Agora, os pneus reformados terão Selo de Identificação de Conformidade do Inmetro, constando qual o tipo de serviço feito (recapagem, remodelagem ou recauchutagem), data de conserto e número de reformas já efetuadas na unidade. Para ser habilitado para reparo, o pneu não pode ter mais de sete anos de uso, além disso, há determinação para o número máximo de reutilizações que cada tipo de pneu pode sofrer:

– Diagonal para automóveis e comerciais leves: três reformas
– Radial para automóveis com índice de velocidade até 190 km/h: duas reformas
– Radial para automóveis com índice de velocidade acima de 190 km/h: uma reforma
– Diagonal para picapes, comerciais leves e rebocados (carretas, trailers e afins): quatro reformas
– Diagonal e radial para caminhões, ônibus e rebocados (carretas, trailers e afins): seis reformas

Para ser aprovado pelo Inmetro para o uso em veículos de passeio, o pneu reformado deve contar com um mínimo de 6 mm de sulco na banda de rodagem, enquanto para comerciais a profundidade mínima é de 8 mm. O indicador de desgaste (T.W.I.) também deve estar presente e ter ao menos 1,6 mm de altura para ambas as categorias, com tolerância de até 0,6 mm para mais.

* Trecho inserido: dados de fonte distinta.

(** * Brand sponsorship ROI analysis: a shallow embedding of [backend/app.py]

    The development follows the layout of the Python module:
    - [PyStr]: the few [str] methods the brand filter relies on;
    - [BrandClassifier]: [is_valid_brand] and [categorize_sponsorship_placement];
    - the data carried between the stages (appearances, per-brand metrics,
      per-video analyses);
    - [JobTracker]: the [AnalysisStatus] registry;
    - the single-video pipeline [analyze_video_with_progress];
    - the temporal merge [combine_video_analyses];
    - the parallel driver [analyze_multiple_videos_with_progress];
    - the validation and aggregation loops of the synchronous endpoint
      [analyze_video].

    Modelling conventions.
    - Python numbers ([int] and [float]) that carry seconds, minutes and scores
      are rationals ([Q]); counters are integers ([Z]).  Sums, differences,
      products and the quotient [sum / len] are the exact ones; the rounding
      error of binary floating point is not modelled.
    - A detection is a record of optional fields, one per key the code reads:
      a key that is present holds a value of the type the schema gives it.
    - A falsy entry of [individual_analyses] (the empty dict) is [None].
    - A Python [dict] whose iteration order is observable (Python keeps
      insertion order) is an association list in insertion order.
    - A raised exception is the [Raise] branch of the result type [Py]; a
      [try/except] is a [match] on it.
    - The remote collaborators (the vision service, the scoring service) are
      inputs of a run: what they answered, or that they raised. *)

From Stdlib Require Import List String Ascii Bool Arith ZArith QArith Qround Lia.
From Stdlib Require Import DecimalString Permutation Sorted.
Import ListNotations.

Local Open Scope string_scope.

(** ** The [str] methods used by the brand filter (ASCII strings) *)

Module PyStr.

Definition is_upper (c : ascii) : bool :=
  let n := nat_of_ascii c in (65 <=? n)%nat && (n <=? 90)%nat.

Definition lower_char (c : ascii) : ascii :=
  if is_upper c then ascii_of_nat (nat_of_ascii c + 32) else c.

(** [s.lower()] *)
Fixpoint lower (s : string) : string :=
  match s with
  | EmptyString => EmptyString
  | String c s' => String (lower_char c) (lower s')
  end.

(** [c.isspace()] on the ASCII range *)
Definition is_space (c : ascii) : bool :=
  let n := nat_of_ascii c in
  ((9 <=? n)%nat && (n <=? 13)%nat) || ((28 <=? n)%nat && (n <=? 32)%nat).

Fixpoint lstrip (s : string) : string :=
  match s with
  | EmptyString => EmptyString
  | String c s' => if is_space c then lstrip s' else s
  end.

(** drops the trailing white space: a character is kept when something
    non-blank follows it or it is itself non-blank *)
Fixpoint rstrip (s : string) : string :=
  match s with
  | EmptyString => EmptyString
  | String c s' =>
      match rstrip s' with
      | EmptyString => if is_space c then EmptyString else String c EmptyString
      | r => String c r
      end
  end.

(** [s.strip()] *)
Definition strip (s : string) : string := rstrip (lstrip s).

(** [s.split()]: maximal runs of non-blank characters.  [cur] is the word
    being read, in reverse. *)
Fixpoint rev_string (acc s : string) : string :=
  match s with
  | EmptyString => acc
  | String c s' => rev_string (String c acc) s'
  end.

Definition flush (cur : string) (ws : list string) : list string :=
  match cur with
  | EmptyString => ws
  | _ => rev_string EmptyString cur :: ws
  end.

Fixpoint split_aux (s cur : string) : list string :=
  match s with
  | EmptyString => flush cur []
  | String c s' =>
      if is_space c then flush cur (split_aux s' EmptyString)
      else split_aux s' (String c cur)
  end.

Definition split (s : string) : list string := split_aux s EmptyString.

(** [needle in hay] *)
Fixpoint contains (needle hay : string) : bool :=
  prefix needle hay ||
  match hay with
  | EmptyString => false
  | String _ hay' => contains needle hay'
  end.

(** [s.endswith(suffix)] *)
Fixpoint endswith (s suffix : string) : bool :=
  String.eqb s suffix ||
  match s with
  | EmptyString => false
  | String _ s' => endswith s' suffix
  end.

(** [w[0].isupper()] for a word produced by [split] (never empty) *)
Definition first_isupper (w : string) : bool :=
  match w with
  | EmptyString => false
  | String c _ => is_upper c
  end.

(** [x in xs] for a list of strings *)
Definition mem (x : string) (xs : list string) : bool :=
  existsb (String.eqb x) xs.

End PyStr.

(** ** BrandClassifier *)

Module BrandClassifier.
Import PyStr.

Definition non_brand_keywords : list string :=
  [ "high school"; "college"; "university"; "team"; "football"; "basketball";
    "baseball"; "soccer"; "athletics"; "sports"; "club"; "academy"; "institute";
    "school"; "district"; "county"; "city"; "state"; "national"; "tournament";
    "championship"; "league"; "division"; "conference"; "guy"; "john"; "mike";
    "david"; "robert"; "james"; "william"; "richard"; "charles"; "joe" ].

Definition educational_suffixes : list string :=
  [ "College"; "University"; "School"; "Academy"; "Institute" ].

Definition person_first_names : list string :=
  [ "guy"; "john"; "mike"; "david"; "robert" ].

Definition generic_places : list string :=
  [ "berkeley"; "cambridge"; "oxford"; "stanford" ].

Definition known_brands : list string :=
  [ "ford"; "nike"; "adidas"; "coca-cola"; "pepsi"; "honda"; "toyota";
    "microsoft"; "apple"; "google"; "amazon"; "walmart"; "target";
    "hon-dah"; "hondah" ].

(** the [First Last] test of lines 156-160 *)
Definition looks_like_person (words : list string) : bool :=
  match words with
  | [w0; w1] =>
      first_isupper w0 && first_isupper w1 &&
      existsb (fun w => mem (lower w) person_first_names) words
  | _ => false
  end.

(** the keyword loop of lines 163-166 *)
Definition hits_keyword (brand_lower : string) : bool :=
  existsb (fun keyword => contains keyword brand_lower) non_brand_keywords.

(** the test of line 188 *)
Definition hits_known_brand (brand_lower : string) : bool :=
  existsb (fun known_brand => contains known_brand brand_lower) known_brands.

Definition is_valid_brand (brand_name : string) : bool :=
  let brand_name := strip brand_name in
  let words := split brand_name in
  if looks_like_person words then false
  else
    let brand_lower := lower brand_name in
    if hits_keyword brand_lower then false
    else if existsb (fun suffix => endswith brand_name suffix) educational_suffixes
    then false
    else if (List.length words =? 1)%nat && mem brand_lower generic_places then false
    else if contains "outdoor sport" brand_lower
            && negb (existsb (fun bad_word => contains bad_word brand_lower)
                             ["school"; "college"; "university"])
    then true
    else if hits_known_brand brand_lower then true
    else true.

Definition ad_placement_types : list string :=
  [ "digital_overlay"; "ctv_ad"; "overlay_ad"; "squeeze_ad"; "commercial" ].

De acordo com o estatuto do CONTRAN (Conselho Nacional de Trânsito):

  • É vedada a circulação de veículos equipados com pneus que tenham um desgaste da banda de rodagem inferior a 1,6 mm;
  • O diâmetro externo do conjunto de rodas e pneus sobressalentes deve ser igual ao conjunto de rodas e pneus rodantes;
  • No momento da entrega do veículo, a empresa responsável precisa informar ao comprador todas as observações e restrições do conjunto de rodas e pneus sobressalentes, assim como o funcionamento do sistema alternativo;
  • A roda e o pneu que fazem parte do conjunto de sobressalentes de uso temporário devem atender todas as regulamentações impostas pelo INMETRO;
  • Os veículos equipados com um conjunto de rodas e pneus capazes de trafegar “sem ar” devem possuir produto selante para pneus em quantidade suficiente para um reparo de última hora, assim como deve ser acompanhado por um dispositivo que permita insuflar o pneu, à pressão prescrita para o uso temporário, em um período máximo de 10 minutos.